Erin Tobin is an American politician and nurse practitioner who served as a Republican member of the South Dakota Senate from 2021 to 2025. Elected in November 2020, she assumed office on January 12, 2021 representing the 21st district of South Dakota.

== Education ==
After graduating from Colome High School in Colome, South Dakota in 2001, Tobin earned a bachelor's degree in nursing from South Dakota State University in 2005, followed by a master's degree in 2010.

== Career ==
Before becoming a politician, Tobin was a nurse practitioner who had opened a clinic in her hometown of Winner. She became involved in politics during a lobbying effort to introduce a bill in the South Dakota Legislature that would allow the state's nurses to have full practice authority. Tobin later lobbied against legislation when her predecessor, then-State House Majority Leader Lee Qualm, introduced a bill that would remove vaccination requirements for South Dakota students. In 2020, Tobin ran against Qualm in the Republican primary for a seat in the South Dakota Senate, defeating him by 22.4% of votes cast. She then defeated Democratic nominee Dan Kerner Andersson in the November general election and assumed office on January 12, 2021.

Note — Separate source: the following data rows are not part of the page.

Lemma name_kept c rt : rt_inv rt → pa_room (slab rt) → name_promise c rt (fst (name_exec c rt)) (snd (name_exec c rt)).
Proof.
  intros Hi Hroom.
  destruct c as [n p|n|n|n|n p|n|n|pre|pre|pre|b path|path|path|path p|path]; cbn [name_exec name_promise fst snd];
    try (split; [done|]); try done; try by intros m; apply resolve_register.
  all: try by intros m; apply resolve_unregister.
  - eexists. split; [done|]. split; [apply list_filter_nodup|]. intros k p. apply list_children_elem.
  - eexists. split; [done|]. split; [apply list_filter_nodup|]. intros k p. apply list_direct_elem.
  - apply watch_path_promise.
  - unfold spawn_with_path_observed, spawn_observed_handler. destruct (spawn_born Observed rt Hi Hroom) as (rt' & p & -> & Hb & Hr).
    exists p. split; [done|]. split; [done|]. intros m. simpl. unfold register_path. rewrite resolve_register.
    unfold rt_resolve. by rewrite Hr.
  - unfold create_path_supervisor, path_entry, path_children. destruct (path_supervisors rt !! path) as [id|] eqn:E; simpl.
    + rewrite E. split; [by eexists|done].
    + rewrite lookup_insert_eq. split; [by eexists|]. unfold sup_of. simpl. by rewrite lookup_insert_eq.
  - intros q. unfold remove_path_supervisor. simpl. destruct (decide (q = path)) as [->|Hne];
      [by rewrite lookup_delete_eq|by rewrite lookup_delete_ne].
  - intros id. unfold path_supervisor_watch. destruct (path_supervisors rt !! path) as [i|]; cbn [default];
      rewrite sup_of_on_sup; by destruct (decide (id = _)) as [->|].
  - unfold path_children. rewrite path_children_pids. eexists. split; [done|].
    destruct (path_supervisors rt !! path) as [id|]; [apply child_pids_elem|]. split; [constructor|].
    intros p. rewrite lookup_empty. split; [by intros ?%not_elem_of_nil|by intros [? ?]].
Qed.
Lemma supervise_kept c rt : supervise_promise c rt (fst (supervise_exec c rt)) (snd (supervise_exec c rt)).
Proof.
  assert (Hadd : ∀ p sp, node_children (on_sup 0 (add_child p sp) rt) = <[p := sp]> (node_children rt)).
  { intros p sp. unfold node_children, supervisor. rewrite sup_of_on_sup. by rewrite decide_True. }
  destruct c as [p st|p f r st|path p f r st]; cbn [supervise_exec supervise_promise].
  - unfold py_watch. destruct (parse_strategy st) as [g|]; [|done]. split; [done|]. apply Hadd.
  - unfold supervise_with_factory, supervise_error, supervise. destruct (parse_strategy st) as [g|], r as [q|e]; try done.
    split; [done|]. apply Hadd.
  - unfold py_path_supervise, supervise_error, path_supervise_with_factory, path_entry, path_children.
    destruct (parse_strategy st) as [g|], r as [q|e]; try done. split; [done|].
    destruct (path_supervisors rt !! path) as [id|] eqn:E; simpl.
    + rewrite E. split; [by eexists|]. by rewrite sup_of_on_sup, decide_True.
    + rewrite lookup_insert_eq. split; [by eexists|]. rewrite sup_of_on_sup, decide_True by done.
      unfold sup_of. simpl. by rewrite lookup_insert_eq.
Qed.
(* ===== verification/PyModule.v ===== *)
(** * The Python module ([src/src/py.rs])

    What [import iris] finds: [populate_module] adds the functions and classes to
    the module one after the other and stops at the first that the interpreter
    refuses. *)
From S2P Require Import Prelude Pid Registry Supervisor Runtime PyMembrane PyApi.

Section py_module.

Inductive py_item := PyFunction | PyClass.

(** A module under construction: its attributes. *)
Abbreviation PyModule := (gmap string py_item).

(** The crate's version, which [env!] reads when it is compiled. *)
Context (CARGO_PKG_VERSION : string).

Definition version : string := CARGO_PKG_VERSION.

(** [add_function] and [add_class], of which the interpreter may refuse any. *)
Definition add_item (refused : string → bool) (name : string) (it : py_item) (m : PyModule) : result PyModule string :=
  if refused name then Err name else Ok (<[name := it]> m).

(** The items in the order of the source. *)
Definition items : list (string * py_item) :=
  [("version", PyFunction); ("PyRuntime", PyClass); ("PySystemMessage", PyClass); ("PyMailbox", PyClass);
   ("allocate_buffer", PyFunction); ("register_path", PyFunction); ("unregister_path", PyFunction);
   ("whereis_path", PyFunction); ("list_children", PyFunction); ("spawn_with_path_observed", PyFunction);
   ("list_children_direct", PyFunction); ("watch_path", PyFunction); ("create_path_supervisor", PyFunction);
   ("remove_path_supervisor", PyFunction); ("path_supervisor_watch", PyFunction);
   ("path_supervisor_children", PyFunction)]%string.

Fixpoint add_items (refused : string → bool) (l : list (string * py_item)) (m : PyModule) : PyModule * result unit string :=
  match l with
  | [] => (m, Ok tt)
  | (name, it) :: rest =>
      match add_item refused name it m with
      | Ok m' => add_items refused rest m'
      | Err e => (m, Err e)
      end
  end.

Definition populate_module (refused : string → bool) (m : PyModule) : PyModule * result unit string :=
  add_items refused items m.

(** The initialiser of the extension, and the module made for an embedder. *)
Definition iris (refused : string → bool) (m : PyModule) : PyModule * result unit string := populate_module refused m.

Definition make_module (refused : string → bool) : result PyModule string :=
  match populate_module refused ∅ with
  | (m, Ok _) => Ok m
  | (_, Err e) => Err e
  end.

(** The name under which a function of the module is called. *)
Definition module_fn_name (c : module_fn) : string :=
  match c with
  | fn_register_path _ _ => "register_path"
  | fn_unregister_path _ => "unregister_path"
  | fn_whereis_path _ => "whereis_path"
  | fn_list_children _ => "list_children"
  | fn_spawn_with_path_observed _ _ => "spawn_with_path_observed"
  | fn_list_children_direct _ => "list_children_direct"
  | fn_watch_path _ => "watch_path"
  | fn_create_path_supervisor _ => "create_path_supervisor"
  | fn_remove_path_supervisor _ => "remove_path_supervisor"
  | fn_path_supervisor_watch _ _ => "path_supervisor_watch"
  | fn_path_supervisor_children _ => "path_supervisor_children"
  end.

Lemma add_items_all refused l m : Forall (λ x, refused (fst x) = false) l →
  add_items refused l m = (fold_left (λ acc x, <[fst x := snd x]> acc) l m, Ok tt).
Proof.
  revert m. induction l as [|[n it] l IH]; intros m Hf; [done|]. apply Forall_cons in Hf as [Hn Hl].
  simpl in Hn |- *. unfold add_item. rewrite Hn. by apply IH.
Qed.

Lemma add_items_stop refused l1 n it l2 m : Forall (λ x, refused (fst x) = false) l1 → refused n = true →
  add_items refused (l1 ++ (n, it) :: l2) m = (fold_left (λ acc x, <[fst x := snd x]> acc) l1 m, Err n).
Proof.
  intros Hf Hn. revert m. induction Hf as [|[n1 it1] l1 H1 _ IH]; intros m; simpl.
  - unfold add_item. by rewrite Hn.
  - simpl in H1. unfold add_item. rewrite H1. apply IH.
Qed.

(** A module that the interpreter lets be filled has exactly the names of
    [items], once each; every call of [module_fn] is one of its functions; and
    when a name is refused, the import fails with it and the module has the
    names before it only. *)
Theorem module_exports (refused : string → bool) :
  NoDup (fst <$> items) ∧
  ((∀ n, n ∈ fst <$> items → refused n = false) →
    ∃ m, make_module refused = Ok m ∧ dom m = list_to_set (fst <$> items) ∧
      ∀ c, m !! module_fn_name c = Some PyFunction) ∧
  ∀ l1 n it l2, items = l1 ++ (n, it) :: l2 → Forall (λ x, refused (fst x) = false) l1 → refused n = true →
    make_module refused = Err n ∧ dom (fst (populate_module refused ∅)) = list_to_set (fst <$> l1).
Proof.
  split_and!.
  - apply (bool_decide_unpack _). by vm_compute.
  - intros Hr. unfold make_module, populate_module. rewrite add_items_all.
    + eexists. split; [done|]. split; [apply (bool_decide_unpack _); by vm_compute|]. by intros [].
    + apply Forall_forall. intros x Hx. apply Hr, list_elem_of_fmap. by exists x.
  - intros l1 n it l2 Hi Hf Hn. unfold make_module, populate_module. rewrite Hi, add_items_stop by done.
    split; [done|]. simpl. clear. induction l1 as [|[k i] l1 IH] using rev_ind; [set_solver|].
    rewrite fold_left_app, fmap_app, list_to_set_app_L. simpl. rewrite dom_insert_L, IH. set_solver.
Qed.
End py_module.
(* ===== verification/PyActors.v ===== *)
(** * Push actors of a Python process ([src/src/py.rs])

    [spawn_py_handler] with everything its actors share: the counter of dedicated
    threads, the worker pool that the first refused spawn creates, and the actors
    themselves.  [PyMembrane] has the handler closure and the thread's turn of one
    actor; here they run side by side.

    [spawn_py_handler] holds the GIL from beginning to end, so spawns do not
    overlap; the handlers, the dedicated threads and the workers do.  The last
    part looks inside a task: a worker takes the GIL and then the lock on the
    actor's callable, and a callable gives the GIL up and takes it back while the
    lock is held.  The interpreter is up throughout. *)
From S2P Require Import Prelude Pid Mailbox Registry Buffer Supervisor Runtime RuntimeInv PyMembrane.
From Stdlib Require Import Strings.Byte.

(** ** State *)

(** A handler closure: [c_chan] is the channel to its dedicated thread, if it has
    one, and [c_open] holds until the actor drops the closure. [c_given] lists the
    messages it was called with. *)
Record Closure := mkClosure {
  c_pid : Pid;
  c_release : bool;
  c_chan : option (list Message);
  c_open : bool;
  c_thread : bool;
  c_first : Z;
  c_cell : PyActor;
  c_given : list Message
}.

(** The shared pool; a task names the closure whose callable it runs. *)
Record SharedPool := mkPool { sp_size : nat; sp_queue : list (nat * PoolTask); sp_held : list (nat * PoolTask) }.

Record PyWorld := mkWorld { closures : list Closure; gil_threads : nat; gil_pool : option SharedPool }.

Definition world_new : PyWorld := mkWorld [] 0 None.
Lemma table_head (m : gmap BufferId Addr) id a : m !! id = Some a →
  (snd <$> map_to_list m) ≡ₚ a :: (snd <$> map_to_list (delete id m)).
Proof. intros H. by rewrite <-(map_to_list_delete m id a H). Qed.

Lemma table_insert (m : gmap BufferId Addr) id a : m !! id = None →
  (snd <$> map_to_list (<[id := a]> m)) ≡ₚ a :: (snd <$> map_to_list m).
Proof. intros H. by rewrite (map_to_list_insert m id a H). Qed.

Lemma blocks_insert (m : gmap Addr (list byte)) a v : m !! a = None →
  (fst <$> map_to_list (<[a := v]> m)) ≡ₚ a :: (fst <$> map_to_list m).
Proof. intros H. by rewrite (map_to_list_insert m a v H). Qed.

Lemma blocks_update (m : gmap Addr (list byte)) a v w : m !! a = Some v →
  (fst <$> map_to_list (<[a := w]> m)) ≡ₚ (fst <$> map_to_list m).
Proof.
  intros H. rewrite <-(insert_delete_eq m a w), blocks_insert by apply lookup_delete_eq.
  by rewrite <-(map_to_list_delete m a v H).
Qed.

Lemma owners_nodup s : sh_inv s → NoDup (owners s).
Proof. intros Hi. rewrite <-(si_owners _ Hi). apply NoDup_fst_map_to_list. Qed.

Lemma owner_live s a : sh_inv s → a ∈ owners s → is_Some (blocks s !! a).
Proof.
  intros Hi Ha. rewrite <-(si_owners _ Hi) in Ha. apply list_elem_of_fmap in Ha as ([a' v] & -> & Hv).
  apply elem_of_map_to_list in Hv. by exists v.
Qed.

Lemma fresh_id s : sh_inv s → table s !! sh_next s = None.
Proof.
  intros Hi. destruct (table s !! sh_next s) as [a|] eqn:E; [|done].
  assert (1 <= sh_next s < sh_next s) by (apply (si_ids _ Hi); by exists a). lia.
Qed.

(** A field of the invariant that did not change. *)
Ltac keep Hi :=
  first [exact (si_owners _ Hi)|exact (si_next _ Hi)|exact (si_ids _ Hi)|exact (si_boxes _ Hi)
        |exact (si_fresh _ Hi)|exact (si_views _ Hi)|exact (si_live _ Hi)|assumption].

(** What [allocate_buffer] does, in one look. *)
Lemma allocate_buffer_eq s a size mv cap : sh_inv s → blocks s !! a = None → sh_next s + 1 < 2 ^ 64 →
  let s' := set_next (sh_next s + 1) s in
  allocate_buffer a size mv cap s =
    if poisoned s then (s', RustPanic)
    else if isize_max <? size then (set_poisoned s', RustPanic)
    else if mv then
      let s2 := set_id_boxes ({[sh_next s]} ∪ id_boxes s) s' in
      if cap then
        (mkShared (<[a := replicate (Z.to_nat size) x00]> (blocks s)) (<[sh_next s := a]> (table s)) (sh_next s + 1) false
           (id_boxes s2) ({[sh_next s]} ∪ capsules s) (<[sh_next s := (a, Z.to_nat size)]> (views s)) (in_flight s),
         Ret (sh_next s))
      else (s2, Raise "failed to create capsule")
    else (s', Raise "failed to create memoryview").
Proof.
  intros Hi Ha Hn. assert (Hid := fresh_id s Hi). assert (1 <= sh_next s) by apply Hi.
  unfold allocate_buffer, mem_allocate. rewrite wrap_small by (unfold fits; lia).
  destruct s as [bl tb nx po ib ca vi fl]. cbn [sh_next set_next poisoned table blocks] in *.
  destruct po; [done|]. destruct (isize_max <? size); [done|]. rewrite Hid. cbn [and_then].
  unfold mem_ptr_len. cbn [poisoned set_table set_blocks table blocks]. rewrite lookup_insert_eq. simpl. rewrite lookup_insert_eq. simpl.
  rewrite length_replicate. destruct mv; [destruct cap; [done|]|]; unfold mem_free, mem_take; simpl; rewrite lookup_insert_eq;
    unfold drop_vec; simpl; rewrite lookup_insert_eq; simpl; unfold set_blocks, set_table, set_id_boxes; simpl;
    by rewrite !delete_insert_id.
Qed.

(** Dropping what the table holds under an id. *)
Definition released (id : BufferId) (s : Shared) : Shared :=
  match table s !! id with
  | Some a => set_table (delete id (table s)) (set_blocks (delete a (blocks s)) s)
  | None => s
  end.
(* ===== verification/LogLock.v ===== *)
(** * The message log's lock and the GIL ([src/src/py.rs], [src/src/lib.rs])

    The three calls that take the lock of an observed actor's message log, as
    sequences of lock operations: [get_messages] runs with the GIL and takes the
    log's lock inside it; the actor's own loop takes the log's lock alone;
    [selective_recv_observed_py] calls its matcher, which takes the GIL, under the
    log's lock.  The first two never wait for each other in a circle; the third
    can wait with the first for ever.

    All three hold a read guard of the observers' map while they use the log.
    Readers share that guard, and it is left out; so are the other locks of the
    runtime, which these calls do not take. *)
From S2P Require Import Prelude Pid.

Inductive lock := Gil | Log (pid : Pid).

#[export] Instance lock_eq_dec : EqDecision lock.
Proof. solve_decision. Defined.

Definition rank (l : lock) : nat := match l with Gil => 0 | Log _ => 1 end.

Inductive act := Acq (l : lock) | Rel (l : lock).

(** [body] under a lock. *)
Definition under (l : lock) (body : list act) : list act := Acq l :: body ++ [Rel l].

(** ** What each call locks *)

(** [PyRuntime::get_messages], under the GIL of its caller. *)
Definition get_messages_locks (pid : Pid) : list act := under Gil (under (Log pid) []).

(** One turn of the loop of [spawn_observed_handler]. *)
Definition observed_turn_locks (pid : Pid) : list act := under (Log pid) [].

(** One look of [selective_recv_observed_py] at the log, whose matcher is asked
    about [asked] messages, and the conversion of its answer. *)
Definition observed_recv_locks (pid : Pid) (asked : nat) : list act :=
  under (Log pid) (concat (replicate asked (under Gil []))) ++ under Gil [].

Inductive api := LkGetMessages (pid : Pid) | LkObservedTurn (pid : Pid) | LkObservedRecv (pid : Pid) (asked : nat).

Definition locks (c : api) : list act :=
  match c with
  | LkGetMessages pid => get_messages_locks pid
  | LkObservedTurn pid => observed_turn_locks pid
  | LkObservedRecv pid asked => observed_recv_locks pid asked
  end.

(** ** Threads *)
Record thread := mkThread { holds : list lock; remains : list act }.

Definition free (ts : list thread) (l : lock) : Prop := Forall (λ t, l ∉ holds t) ts.

Inductive lock_turn : list thread → list thread → Prop :=
| turn_acquire i h l p ts : ts !! i = Some (mkThread h (Acq l :: p)) → free ts l →
    lock_turn ts (<[i := mkThread (l :: h) p]> ts)
| turn_release i h l p ts : ts !! i = Some (mkThread h (Rel l :: p)) →
    lock_turn ts (<[i := mkThread (filter (λ x, x ≠ l) h) p]> ts).

(** A thread that makes the calls [cs] one after the other. *)
Definition caller (cs : list api) : thread := mkThread [] (concat (locks <$> cs)).

Definition finished (ts : list thread) : Prop := Forall (λ t, remains t = []) ts.

(** The call that asks Python under the lock of the log. *)
Definition asks_under_log (c : api) : bool :=
  match c with LkObservedRecv _ asked => (0 <? asked)%nat | _ => false end.

(** Locks are taken in the order of [rank] and given back in the reverse order. *)
Fixpoint ordered (h : list lock) (p : list act) : Prop :=
  match p with
  | [] => h = []
  | Acq l :: p' => Forall (λ x, (rank x < rank l)%nat) h ∧ ordered (l :: h) p'
  | Rel l :: p' => match h with x :: h' => x = l ∧ (l ∉ h') ∧ ordered h' p' | [] => False end
  end.

Definition work (ts : list thread) : nat := foldr (λ t n, (length (remains t) + n)%nat) 0%nat ts.

(** ** Lemmas *)
(** Decides [ordered] of a written-out program. *)
Ltac in_order_tac :=
  repeat match goal with
  | |- _ ∧ _ => split
  | |- Forall _ [] => constructor
  | |- Forall _ (_ :: _) => constructor
  | |- (_ < _)%nat => simpl; lia
  | |- _ ∉ _ => let H := fresh in intros H; repeat (apply elem_of_cons in H as [H|H]; [discriminate H|]); by apply not_elem_of_nil in H
  | |- _ => done
  end.

Lemma ordered_call c p : asks_under_log c = false → ordered [] p → ordered [] (locks c ++ p).
Proof.
  intros Ha Hp. destruct c as [pid|pid|pid n];
    unfold locks, get_messages_locks, observed_turn_locks, observed_recv_locks, under; [| |destruct n; [|done]]; simpl; in_order_tac.
Qed.

Lemma ordered_caller cs : Forall (λ c, asks_under_log c = false) cs → ordered [] (concat (locks <$> cs)).
Proof. induction 1; [done|]. simpl. by apply ordered_call. Qed.

Lemma work_insert i t t' ts : ts !! i = Some t → length (remains t) = Datatypes.S (length (remains t')) →
  work ts = Datatypes.S (work (<[i := t']> ts)).
Proof.
  unfold work. revert i. induction ts as [|u ts IH]; intros [|i] Hi Hl; [done|done| |]; simpl in Hi |- *.
  - injection Hi as ->. lia.
  - rewrite (IH i Hi Hl). lia.
Qed.

Lemma turn_work ts ts' : lock_turn ts ts' → work ts = Datatypes.S (work ts').
Proof. intros H. destruct H as [i h l p ts Hi _|i h l p ts Hi]; by apply (work_insert i _ _ ts Hi). Qed.

Definition all_ordered (ts : list thread) : Prop := Forall (λ t, ordered (holds t) (remains t)) ts.

Lemma filter_absent (l : lock) (h : list lock) : l ∉ h → filter (λ x, x ≠ l) h = h.
Proof.
  induction h as [|x h IH]; intros Hn; [done|]. apply not_elem_of_cons in Hn as [Hx Hn].
  rewrite filter_cons, decide_True by (intros ->; done). by rewrite IH.
Qed.

Lemma turn_ordered ts ts' : lock_turn ts ts' → all_ordered ts → all_ordered ts'.
Proof.
  intros Hs Ho. assert (H : ∀ i t, ts !! i = Some t → ordered (holds t) (remains t)) by by apply Forall_lookup.
  destruct Hs as [i h l p ts Hi Hf|i h l p ts Hi]; apply Forall_insert; try done; specialize (H i _ Hi); simpl in H |- *.
  - apply H.
  - destruct h as [|x h]; [done|]. destruct H as (-> & Hn & Hp). rewrite filter_cons, decide_False by (intros Hc; by apply Hc).
    by rewrite filter_absent.
Qed.

(** A thread that waits leads to one that can go on. *)
Lemma waiting_progress ts : all_ordered ts → ∀ n i h l p, ts !! i = Some (mkThread h (Acq l :: p)) →
  (2 - rank l <= n)%nat → ∃ ts', lock_turn ts ts'.
Proof.
  intros Ho. induction n as [|n IH]; intros i h l p Hi Hr; [destruct l; simpl in Hr; lia|].
  destruct (decide (free ts l)) as [Hf|Hf]; [eexists; by apply (turn_acquire i h l p)|].
  unfold free in Hf. apply not_Forall_Exists in Hf; [|tc_solve]. apply Exists_exists in Hf as (t & Ht & Hheld).
  assert (Hin : l ∈ holds t) by (destruct (decide (l ∈ holds t)); naive_solver).
  apply list_elem_of_lookup in Ht as [j Hj]. assert (Hot : ordered (holds t) (remains t)) by by eapply Forall_lookup_1 in Ho.
  destruct t as [h' [|[l'|l'] p']]; simpl in *.
  - subst h'. by apply not_elem_of_nil in Hin.
  - destruct Hot as [Hlt _]. rewrite Forall_forall in Hlt. apply Hlt in Hin. apply (IH j h' l' p' Hj). lia.
  - eexists. by apply (turn_release j h' l' p').
Qed.

Lemma ordered_progress ts : all_ordered ts → finished ts ∨ ∃ ts', lock_turn ts ts'.
Proof.
  intros Ho. destruct (decide (finished ts)) as [Hf|Hf]; [by left|right].
  unfold finished in Hf. apply not_Forall_Exists in Hf; [|tc_solve]. apply Exists_exists in Hf as (t & Ht & Hn).
  apply list_elem_of_lookup in Ht as [i Hi]. destruct t as [h [|[l|l] p]]; simpl in Hn; [done| |].
  - by apply (waiting_progress ts Ho 2 i h l p); [|lia].
  - eexists. by apply (turn_release i h l p).
Qed.

Lemma ordered_finishes ts : all_ordered ts → ∃ ts', rtc lock_turn ts ts' ∧ finished ts'.
Proof.
  remember (work ts) as n eqn:Hn. revert ts Hn. induction n as [|n IH]; intros ts Hn Ho;
    (destruct (ordered_progress ts Ho) as [Hf|[ts1 Hs]]; [by exists ts|]); assert (Hw := turn_work _ _ Hs); [lia|].
  destruct (IH ts1) as (ts' & Hr & Hf); [lia|by apply (turn_ordered ts)|]. exists ts'. split; [by eapply rtc_l|done].
Qed.

(** ** Properties *)

(** threads whose calls ask no Python predicate under the lock of a message
    log never block each other for good: from every state they can reach, all of
    them can finish, whatever the number of threads, their calls and the order of
    their turns; and no run of theirs has more turns than they have lock
    operations. *)
Theorem log_calls_do_not_deadlock (progs : list (list api)) ts : Forall (Forall (λ c, asks_under_log c = false)) progs →
  rtc lock_turn (caller <$> progs) ts →
  (∃ ts', rtc lock_turn ts ts' ∧ finished ts') ∧ (finished ts ∨ ∃ ts', lock_turn ts ts') ∧
  ∀ n ts', nsteps lock_turn n ts ts' → (n <= work (caller <$> progs))%nat.
Proof.
  intros Hp Hr.
  assert (Ho : all_ordered (caller <$> progs)).
  { apply Forall_fmap. apply (Forall_impl _ _ _ Hp). intros cs Hcs. by apply ordered_caller. }
  assert (Ho' : all_ordered ts) by (by apply (rtc_invariant lock_turn all_ordered _ ts turn_ordered Hr)).
  split; [by apply ordered_finishes|]. split; [by apply ordered_progress|]. intros n ts' Hn.
  assert (Hwork : ∀ k x y, nsteps lock_turn k x y → work x = (k + work y)%nat).
  { intros k x y Hk. induction Hk as [|k x y z Hxy _ IH]; [done|]. rewrite (turn_work _ _ Hxy), IH. lia. }
  apply rtc_nsteps in Hr as [k Hk]. apply Hwork in Hk, Hn. lia.
Qed.

(** a selective receive on an observed actor asks its Python predicate while
    it holds the lock of the actor's log.  One [get_messages] for that actor at
    the same moment stops both for good, with the GIL held. *)
Theorem observed_receive_deadlocks pid :
  ∃ ts, rtc lock_turn (caller <$> [[LkObservedRecv pid 1]; [LkGetMessages pid]]) ts ∧
    ¬ finished ts ∧ (∃ t, t ∈ ts ∧ Gil ∈ holds t) ∧ ∀ ts', ¬ lock_turn ts ts'.
Proof.
  set (t0 := mkThread [Log pid] [Acq Gil; Rel Gil; Rel (Log pid); Acq Gil; Rel Gil]).
  set (t1 := mkThread [Gil] [Acq (Log pid); Rel (Log pid); Rel Gil]).
  assert (Hfree : ∀ l ts, forallb (λ t, forallb (λ x, bool_decide (x ≠ l)) (holds t)) ts = true → free ts l).
  { intros l ts H. apply Forall_forall. intros t Ht Hin. rewrite forallb_forall in H.
    assert (H1 := H t (proj1 (list_elem_of_In _ _) Ht)). rewrite forallb_forall in H1.
    assert (H2 := H1 l (proj1 (list_elem_of_In _ _) Hin)). by apply bool_decide_eq_true in H2. }
  exists [t0; t1]. split_and!.
  - eapply rtc_l; [by apply (turn_acquire 0 [] (Log pid)); [|apply Hfree]|]. simpl.
    eapply rtc_l; [by apply (turn_acquire 1 [] Gil); [|apply Hfree]|]. done.
  - intros H. by apply Forall_cons in H as [H _].
  - exists t1. split; [right; left|left].
  - intros ts' Hs. inversion Hs as [i h l p ts Hi Hf|i h l p ts Hi]; subst.
    + unfold free in Hf. rewrite Forall_forall in Hf. destruct i as [|[|i]]; simpl in Hi; simplify_eq.
      * apply (Hf t1); [right; left|left].
      * apply (Hf t0); [left|left].
    + by destruct i as [|[|i]]; simpl in Hi; simplify_eq.
Qed.

(** ** Instances *)
Lemma log_calls_do_not_deadlock_witness :
  finished (caller <$> [[LkGetMessages 1]; [LkObservedTurn 1]]) ∨
  ∃ ts', lock_turn (caller <$> [[LkGetMessages 1]; [LkObservedTurn 1]]) ts'.
Proof.
  apply (log_calls_do_not_deadlock [[LkGetMessages 1]; [LkObservedTurn 1]]); [by repeat constructor|apply rtc_refl].
Defined.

In the 2024 elections, Tobin lost a close primary to Mykala Voita by 48 votes, in a race that was defined by Tobin's support for a controversial bill that would allow construction of a new pipeline. She is running to rematch Voita in the 2026 elections.

In the Senate, Tobin sponsored a bill supported by then-Governor Kristi Noem to create increased regulation of land sales to foreign countries, such as China. Tobin supports enacting term limits for members of the United States Congress. In 2024, she became the South Dakota State Chair for the advocacy organization U.S. Term Limits.

== Personal life ==
Tobin and her ex-husband, Travis, have two children. She lives in Winner, South Dakota.